Dehzangi Abdollah, Heffernan Rhys, Sharma Alok, Lyons James, Paliwal Kuldip, Sattar Abdul
Institute for Integrated and Intelligent Systems, Griffith University, Brisbane, Australia; National ICT Australia (NICTA), Brisbane, Australia.
School of Engineering, Griffith University, Brisbane, Australia.
J Theor Biol. 2015 Jan 7;364:284-94. doi: 10.1016/j.jtbi.2014.09.029. Epub 2014 Sep 28.
Protein subcellular localization is defined as predicting the functioning location of a given protein in the cell. It is considered an important step towards protein function prediction and drug design. Recent studies have shown that relying on Gene Ontology (GO) for feature extraction can improve protein subcellular localization prediction performance. However, relying solely on GO, this problem remains unsolved. At the same time, the impact of other sources of features especially evolutionary-based features has not been explored adequately for this task. In this study, we aim to extract discriminative evolutionary features to tackle this problem. To do this, we propose two segmentation based feature extraction methods to explore potential local evolutionary-based information for Gram-positive and Gram-negative subcellular localizations. We will show that by applying a Support Vector Machine (SVM) classifier to our extracted features, we are able to enhance Gram-positive and Gram-negative subcellular localization prediction accuracies by up to 6.4% better than previous studies including the studies that used GO for feature extraction.
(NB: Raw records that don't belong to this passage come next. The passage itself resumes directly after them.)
Lemma filterEffect_spec (P : Providers) (st : AppState) :
  exec (filterEffect P) st =
  match data st with
  | [] => st
  | _ :: _ =>
      mkAppState (searchText st) (data st)
        (FilteredView (getMenuItems P) (searchText st) (selectedCategories st))
        (selectedCategories st) (categories st) (isLoading st)
  end.
Proof.
  unfold exec, filterEffect. destruct (data st) eqn:E; [reflexivity|].
  rewrite filterData_spec. simpl. now rewrite E.
Qed.

Lemma publish_spec (items : list MenuItem) (st : AppState) :
  publish items st =
  match getSectionListData items with
  | Ok secs =>
      (Ok tt, mkAppState (searchText st) secs secs (deriveInitial items)
                (uniqueCategories items) (isLoading st))
  | Throw e =>
      (Throw e, mkAppState (searchText st) (data st) (filteredData st)
                  (deriveInitial items) (uniqueCategories items) (isLoading st))
  end.
Proof.
  unfold publish, mbind, App_bind, lift, setCategories, setSelectedCategories,
    setData, setFilteredData, loaded, deriveInitial. simpl.
  now destruct (getSectionListData items).
Qed.

(** [initializeApp] never raises: it publishes the resolved catalog, its
    sections, its categories and the all-true selection, and clears the busy
    flag. *)
Lemma initializeApp_spec (P : Providers) (st : AppState) :
  exists secs,
    getSectionListData (resolve P) = Ok secs /\
    initializeApp P st = (Ok tt, loaded st (resolve P) secs).
Proof.
  destruct getSectionListData_MENU_ITEMS as [dflt [Hd _]].
  unfold initializeApp, finally, try_catch, resolve.
  unfold mbind, App_bind, mret, App_ret, lift, setIsLoading.
  destruct (createTable P) as [[]|e0];
    (destruct (fetchData P) as [menuItems|e1];
     [destruct (saveMenuItems P menuItems) as [[]|e2]|]);
    (destruct (getMenuItems P) as [items|e3];
     [destruct (getSectionListData items) as [secs|e4] eqn:Hg|]);
    cbv beta iota; rewrite ?publish_spec, ?Hg; cbv beta iota;
    rewrite ?publish_spec, ?Hd; cbv beta iota;
    eexists; (split; [first [eassumption | reflexivity] | reflexivity]).
Qed.

Lemma initializeApp_total (P : Providers) (st : AppState) :
  fst (initializeApp P st) = Ok tt.
Proof. destruct (initializeApp_spec P st) as [secs [_ ->]]. reflexivity. Qed.

(** ** Start-up when the fetch fails *)





(** ** The published view *)

Lemma resolve_nil (P : Providers) : resolve P = [] -> getMenuItems P = Ok [].
Proof.
  unfold resolve.
  destruct (createTable P); [|discriminate].
  destruct (getMenuItems P) as [items|]; [|discriminate].
  destruct (getSectionListData items); [|discriminate].
  now intros ->.
Qed.

Lemma FilteredView_nil (s : string) (sel : gmap string bool) :
  FilteredView (Ok []) s sel = [].
Proof. reflexivity. Qed.

Lemma mount_view (P : Providers) :
  (data (mount P) = [] -> getMenuItems P = Ok []) /\
  filteredData (mount P) =
    FilteredView (getMenuItems P) (searchText (mount P)) (selectedCategories (mount P)).
Proof.
  destruct (initializeApp_spec P initialState) as [secs [Hs Hi]].
  assert (Hm : mount P = exec (filterEffect P) (loaded initialState (resolve P) secs)).
  { unfold mount. rewrite (filterEffect_spec P initialState). simpl.
    unfold exec at 2. now rewrite Hi. }
  rewrite Hm, filterEffect_spec. simpl.
  destruct secs as [|s secs]; simpl.
  - apply getSectionListData_Ok_nil, resolve_nil in Hs. rewrite Hs.
    split; [reflexivity | now rewrite FilteredView_nil].
  - split; [discriminate | reflexivity].
Qed.

Lemma step_view (P : Providers) (st : AppState) (ev : Event) :
  (data st = [] -> getMenuItems P = Ok []) /\
  filteredData st =
    FilteredView (getMenuItems P) (searchText st) (selectedCategories st) ->
  (data (step P st ev) = [] -> getMenuItems P = Ok []) /\
  filteredData (step P st ev) =
    FilteredView (getMenuItems P) (searchText (step P st ev))
      (selectedCategories (step P st ev)).
Proof.
  intros [Hd Hf]. destruct ev as [text|c]; simpl.
  - destruct (String.eqb text (searchText st)); [now split|].
    rewrite filterEffect_spec. simpl.
    destruct (data st) as [|s secs] eqn:E; simpl.
    + rewrite E. split; [assumption|]. rewrite Hf, (Hd eq_refl).
      now rewrite !FilteredView_nil.
    + split; [discriminate | reflexivity].
  - rewrite filterEffect_spec. simpl.
    destruct (data st) as [|s secs] eqn:E; simpl.
    + rewrite E. split; [assumption|]. rewrite Hf, (Hd eq_refl).
      now rewrite !FilteredView_nil.
    + split; [discriminate | reflexivity].
Qed.

Lemma reachable_view (P : Providers) (st : AppState) :
  reachable P st ->
  (data st = [] -> getMenuItems P = Ok []) /\
  filteredData st =
    FilteredView (getMenuItems P) (searchText st) (selectedCategories st).
Proof.
  induction 1 as [|st ev _ IH]; [apply mount_view | now apply step_view].
Qed.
蛋白质亚细胞定位被定义为预测给定蛋白质在细胞中的功能位置。它被认为是迈向蛋白质功能预测和药物设计的重要一步。最近的研究表明,依靠基因本体论(GO)进行特征提取可以提高蛋白质亚细胞定位预测性能。然而,仅依靠GO,这个问题仍然没有得到解决。同时,对于这项任务,其他特征来源尤其是基于进化的特征的影响尚未得到充分探索。在本研究中,我们旨在提取有区分力的进化特征来解决这个问题。为此,我们提出了两种基于分割的特征提取方法,以探索革兰氏阳性和革兰氏阴性亚细胞定位潜在的基于局部进化的信息。我们将表明,通过将支持向量机(SVM)分类器应用于我们提取的特征,我们能够将革兰氏阳性和革兰氏阴性亚细胞定位预测准确率比以前的研究(包括使用GO进行特征提取的研究)提高多达6.4%。